One brother I have encountered–one did I say? I have met ten, twenty, a hundred brethren, who have pleaded that they were sure, quite sure that they were called to the ministry–they were quite certain of it, because they had failed in everything else. This is a sort of model story: “Sir, I was put into a lawyer’s office, but I never could bear the confinement, and I could not feel at home studying law; Providence clearly stopped up my road, for I lost my situation.”

“And what did you do then?”

“Why sir, I was induced to open a grocer’s shop.”

“And did you prosper?”

“Well, I do not think, Sir, I was ever meant for trade, and the Lord seemed quite to shut my way up there, for I failed and was in great difficulties. Since then I have done a little in life-assurance agency, and tried to get up a school, besides selling tea; but my path is hedged up, and something within me makes me feel that I ought to be a minister.”

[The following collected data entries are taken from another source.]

(** * Linearized ADMM ([scico/ladmm.py]): a shallow embedding and its properties

    The class [LinearizedADMM] is embedded as a record of its attributes and
    its methods as computations in a state-and-exception monad.  A Python
    exception leaves every assignment made before it in place, so the monad
    returns the state on both exits.

    jax arrays are immutable, so an array object is its identity together
    with its value; [copy], the arithmetic operators and [snp.zeros] create
    objects, the collaborators ([C], [f], [g]) create an object or hand one
    of their arguments back. *)

From Stdlib Require Import ZArith List String Bool Lia.
From Stdlib Require Import Floats.PrimFloat.
Import ListNotations.
Local Open Scope string_scope.

(** ** Exceptions *)

Inductive exn : Type :=
| ValueError (msg : string)
| AttributeError (msg : string)
| UnboundLocalError (msg : string)
| ZeroDivisionError (msg : string)
| Propagated (msg : string).     (* raised inside a collaborator, not caught *)

Inductive result (X : Type) : Type :=
| Ok (v : X)
| Raise (e : exn).
Arguments Ok {X} v.
Arguments Raise {X} e.

(** What a collaborator (operator, functional, user function) answers. *)
Inductive cres (X : Type) : Type :=
| Gives (v : X)
| Fails (msg : string).
Arguments Gives {X} v.
Arguments Fails {X} msg.

(** ** The monad *)

Definition M (S X : Type) : Type := S -> S * result X.

Definition ret {S X} (v : X) : M S X := fun s => (s, Ok v).

Definition raise {S X} (e : exn) : M S X := fun s => (s, Raise e).
(** The conversation object after [updateConversation] has run on it
    with [n] messages in the buffer. *)
Definition updated (e : Chat.update_env) (um : jsstring) (last : option jsstring)
    (n : nat) (c : conversation_of array_ref) : conversation_of array_ref :=
  Conversation (id c)
    (if Nat.eqb n 2 then Chat.derived_title um else title c)
    ChatMessages (created_at c) (Chat.update_iso e)
    (starred c) (pinned c) last (session_id c).

(** The conversation object after a completed turn with reply text [r]
    that left [n] messages in the buffer. *)
Definition after_turn (e : Chat.turn_env) (text r : jsstring) (n : nat)
    (c : conversation_of array_ref) : conversation_of array_ref :=
  updated (Chat.upd e) (trim text) (Some (substring0 100 r)) n c.

(** The conversation opened by [startNewConversation]. *)
Definition fresh (e : Chat.start_env) : conversation_of array_ref :=
  Conversation (API.generateConversationId (Chat.conv_seed e))
    (js "New conversation") (OwnArray [])
    (Chat.created_iso e) (Chat.updated_iso e) false None None None.

(** ** Sample data for the further properties *)

Definition sample_reply : json :=
  JObj [(js "response", JStr (js "10")); (js "confidence", JNum (Number 9 (-1)))].

(** A page on which a conversation was opened and one exchange was
    completed. *)
Definition sample_open : world :=
  Chat.sendMessage sample_turn (js "5+5") (Ok sample_reply)
    (Chat.startNewConversation sample_start (page ∅ (js "/"))).

Definition sample_second_turn : Chat.turn_env :=
  Chat.TurnEnv (js "2023-11-14T22:14:00.000Z")
               (Seed 1700000040000 (js "0.7d1m3kq9xe2"))
               (js "2023-11-14T22:14:01.200Z")
               (Chat.UpdateEnv sample_start (js "2023-11-14T22:14:01.201Z")).

(** The conversation held by the chat on [sample_open], and its entry
    in the store. *)
Definition sample_conversation : conversation_of array_ref :=
  after_turn sample_turn (js "5+5") (js "10") 2 (fresh sample_start).

Definition sample_entry : json :=
  conversation_to_json
    (Chat.resolve (chat_messages (chat sample_open)) sample_conversation).


(** The page shown after the navigation that the program requested, if
    any: the same local storage, a new document. *)
Definition navigated (w : world) : world :=
  match location_href w with
  | Some target => page (localStorage w) target
  | None => w
  end.

(** The three fields of the password form are acceptable: none is
    empty, the new password is repeated, and it has 8 code units or
    more. *)
Definition acceptable (currentPassword newPassword confirmPassword : jsstring)
  : Prop :=
  currentPassword <> [] /\ newPassword <> []
  /\ newPassword = confirmPassword /\ (8 <= length newPassword)%nat.


(** * Properties *)

(** ** The formatter *)

Section Formatter.

Import Chat.

Lemma replace_all_no_trigger (m : matcher) (trig : N) (s : jsstring) :
  (forall c r, c <> trig -> m (c :: r) = None) ->
  ~ In trig s -> replace_all m s = s.
Proof.
  intros Hm. unfold replace_all.
  induction s as [|c r IH]; intros Hs; simpl; [reflexivity|].
  rewrite Hm by (intros ->; apply Hs; left; reflexivity).
  f_equal. apply IH. intros Hin. apply Hs. right. exact Hin.
Qed.

Lemma strip_prefix_head_ne (d : N) (p r : jsstring) (c : N) :
  c <> d -> strip_prefix (d :: p) (c :: r) = None.
Proof.
  intros Hne. simpl. destruct (N.eqb_spec d c); [congruence|reflexivity].
Qed.

Lemma m_code_block_trigger c r : c <> c_backtick -> m_code_block (c :: r) = None.
Proof.
  intros Hne. unfold m_code_block, fence.
  rewrite strip_prefix_head_ne by assumption. reflexivity.
Qed.

Lemma m_inline_code_trigger c r : c <> c_backtick -> m_inline_code (c :: r) = None.
Proof.
  intros Hne. unfold m_inline_code, m_delimited.
  rewrite strip_prefix_head_ne by assumption. reflexivity.
Qed.

Lemma m_bold_trigger c r : c <> c_star -> m_bold (c :: r) = None.
Proof.
  intros Hne. unfold m_bold, m_delimited.
  rewrite strip_prefix_head_ne by assumption. reflexivity.
Qed.

Lemma m_italic_trigger c r : c <> c_star -> m_italic (c :: r) = None.
Proof.
  intros Hne. unfold m_italic, m_delimited.
  rewrite strip_prefix_head_ne by assumption. reflexivity.
Qed.

Lemma replace_newlines (s : jsstring) : replace_all m_newline s = breaks_only s.
Proof.
  unfold replace_all, breaks_only.
  induction s as [|c r IH]; simpl; [reflexivity|].
  destruct (c =? c_nl); simpl; rewrite IH; reflexivity.
Qed.

(** Escaping only introduces the code units of the four entities. *)
Lemma escapeHtml_units (x : N) (s : jsstring) :
  In x (UI.escapeHtml s) -> In x s \/ In x (js "&amp;nbsp;lt;gt;").
Proof.
  unfold UI.escapeHtml. induction s as [|c r IH]; simpl; [tauto|].
  rewrite in_app_iff. intros [H|H].
  - unfold UI.escape_unit in H.
    repeat match type of H with
           | In _ (if ?b then _ else _) => destruct b
           end;
      try (right; revert H; cbn; tauto).
    destruct H as [H|[]]. left. left. exact H.
  - destruct (IH H) as [H'|H']; [left; right; exact H'|right; exact H'].
Qed.

Lemma escapeHtml_keeps_plain (d : N) (s : jsstring) :
  ~ In d (js "&amp;nbsp;lt;gt;") -> ~ In d s -> ~ In d (UI.escapeHtml s).
Proof. intros Hd Hs Hin. destruct (escapeHtml_units _ _ Hin); tauto. Qed.

Lemma escapeHtml_id (s : jsstring) :
  ~ In c_amp s -> ~ In c_nbsp s -> ~ In c_lt s -> ~ In c_gt s ->
  UI.escapeHtml s = s.
Proof.
  unfold UI.escapeHtml. induction s as [|c r IH]; simpl; [reflexivity|].
  intros Ha Hn Hl Hg. unfold UI.escape_unit at 1.
  destruct (N.eqb_spec c c_amp); [exfalso; apply Ha; left; assumption|].
  destruct (N.eqb_spec c c_nbsp); [exfalso; apply Hn; left; assumption|].
  destruct (N.eqb_spec c c_lt); [exfalso; apply Hl; left; assumption|].
  destruct (N.eqb_spec c c_gt); [exfalso; apply Hg; left; assumption|].
  simpl. f_equal. apply IH; tauto.
Qed.

Lemma breaks_only_id (s : jsstring) : ~ In c_nl s -> breaks_only s = s.
Proof.
  unfold breaks_only. induction s as [|c r IH]; simpl; [reflexivity|].
  intros Hn. destruct (N.eqb_spec c c_nl); [exfalso; apply Hn; left; assumption|].
  simpl. f_equal. apply IH. tauto.
Qed.

(** Without backticks and asterisks only the escaping and the line
    break stages act. *)
Lemma formatMessage_plain (s : jsstring) :
  ~ In c_backtick s -> ~ In c_star s ->
  formatMessage s = breaks_only (UI.escapeHtml s).
Proof.
  intros Hb Hs. unfold formatMessage.
  assert (Hb' : ~ In c_backtick (UI.escapeHtml s)).
  { apply escapeHtml_keeps_plain; [|exact Hb]. vm_compute. intuition discriminate. }
  assert (Hs' : ~ In c_star (UI.escapeHtml s)).
  { apply escapeHtml_keeps_plain; [|exact Hs]. vm_compute. intuition discriminate. }
  rewrite (replace_all_no_trigger m_code_block c_backtick)
    by (auto using m_code_block_trigger).
  rewrite (replace_all_no_trigger m_inline_code c_backtick)
    by (auto using m_inline_code_trigger).
  rewrite (replace_all_no_trigger m_bold c_star)
    by (auto using m_bold_trigger).
  rewrite (replace_all_no_trigger m_italic c_star)
    by (auto using m_italic_trigger).
  apply replace_newlines.
Qed.

(** C7 (as amended).  On text without backticks and asterisks the
    formatter returns the HTML-escaped text with every newline turned
    into the break marker.  The result is the input with only its
    newlines converted when the input has none of the escaped
    characters (ampersand, angle brackets, no-break space), and
    formatting is the identity, hence idempotent, when the input has no
    newline either. *)
Theorem formatMessage_plain_text (s : jsstring) :
  ~ In c_backtick s -> ~ In c_star s ->
  formatMessage s = breaks_only (UI.escapeHtml s)
  /\ (~ In c_amp s -> ~ In c_nbsp s -> ~ In c_lt s -> ~ In c_gt s ->
      formatMessage s = breaks_only s
      /\ (~ In c_nl s ->
          formatMessage s = s
          /\ formatMessage (formatMessage s) = formatMessage s)).
Proof.
  intros Hb Hs. pose proof (formatMessage_plain s Hb Hs) as Hf.
  split; [exact Hf|]. intros Ha Hn Hl Hg.
  rewrite escapeHtml_id in Hf by assumption.
  split; [exact Hf|]. intros Hnl.
  rewrite breaks_only_id in Hf by assumption.
  split; [exact Hf|]. rewrite Hf. exact Hf.
Qed.

Lemma formatMessage_plain_text_witness :
  let s := js "plain words, no markup" in
  formatMessage s = s /\ formatMessage (formatMessage s) = formatMessage s.
Proof.
  intros s.
  assert (Hfree : forall c, In c (js "`*&<>") \/ c = c_nbsp \/ c = c_nl -> ~ In c s).
  { intros c Hc Hin. vm_compute in Hc, Hin. intuition congruence. }
  destruct (formatMessage_plain_text s) as [_ H];
    [apply Hfree; vm_compute; tauto .. |].
  destruct H as [_ H]; [apply Hfree; vm_compute; tauto .. |].
  apply H. apply Hfree. vm_compute. tauto.
Defined.

(** C7 as stated fails: with an angle bracket and a newline in a text
    free of backticks and asterisks, the result is not the text with
    only its newlines converted, and formatting the result again
    changes it. *)
Lemma formatMessage_plain_text_counterexample :
  let s := js "a<b" ++ [c_nl] ++ js "c" in
  ~ In c_backtick s /\ ~ In c_star s
  /\ formatMessage s <> breaks_only s
  /\ formatMessage (formatMessage s) <> formatMessage s.
Proof. vm_compute. intuition discriminate. Qed.

(** C6.  On the fenced block of the example the formatter produces the
    code block for language [js] and code [console.log(1)], but the
    later line-break stage also rewrites the eight newlines of the
    block's own markup: the result carries eight break markers and is
    not the code block alone. *)
Theorem formatMessage_fenced_js_block :
  let input := fence ++ js "js" ++ [c_nl] ++ js "console.log(1)" ++ fence in
  let block := code_block_html (js "js") (js "console.log(1)") in
  formatMessage input = breaks_only block
  /\ count_occ N.eq_dec block c_nl = 8%nat
  /\ formatMessage input <> block.
Proof. vm_compute. intuition discriminate. Qed.

End Formatter.


(** ** JSON: what is written is read back *)

Section JsonRoundTrip.

Import JSON.

(** A strong induction principle for the nested type. *)
Lemma json_rect' (P : json -> Prop)
  (Hnull : P JNull) (Hbool : forall b, P (JBool b))
  (Hnum : forall n, P (JNum n)) (Hstr : forall s, P (JStr s))
  (Harr : forall l, Forall P l -> P (JArr l))
  (Hobj : forall l, Forall (fun kv => P (snd kv)) l -> P (JObj l)) :
  forall j, P j.
Proof.
  fix IH 1. intros [| b | n | s | l | l].
  - exact Hnull.
  - apply Hbool.
  - apply Hnum.
  - apply Hstr.
  - apply Harr. induction l as [|v l IHl]; constructor; [apply IH|exact IHl].
  - apply Hobj. induction l as [|[k v] l IHl]; constructor; [apply IH|exact IHl].
Qed.

Lemma delimited_no_digit rest : delimited rest -> no_digit_ahead rest.
Proof.
  destruct rest as [|c r]; simpl; [tauto|].
  intros [->|[->| ->]]; reflexivity.
Qed.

My answer generally is, “Yes, I see; you have failed in everything else, and therefore you think the Lord has especially endowed you for His service; but I fear you have forgotten that the ministry needs the very best of men, and not those who cannot do anything else.” A man who would succeed as a preacher would probably do right well either as a grocer, or a lawyer, or anything else. A really valuable minister would have excelled at anything. There is scarcely anything impossible to a man who can keep a congregation together for years, and be the means of edifying them for hundreds of consecutive Sabbaths; he must be possessed of some abilities, and be by no means a fool or ne’er-do-well. Jesus Christ deserves the best men to preach His cross, and not the empty-headed and the shiftless. (37-38)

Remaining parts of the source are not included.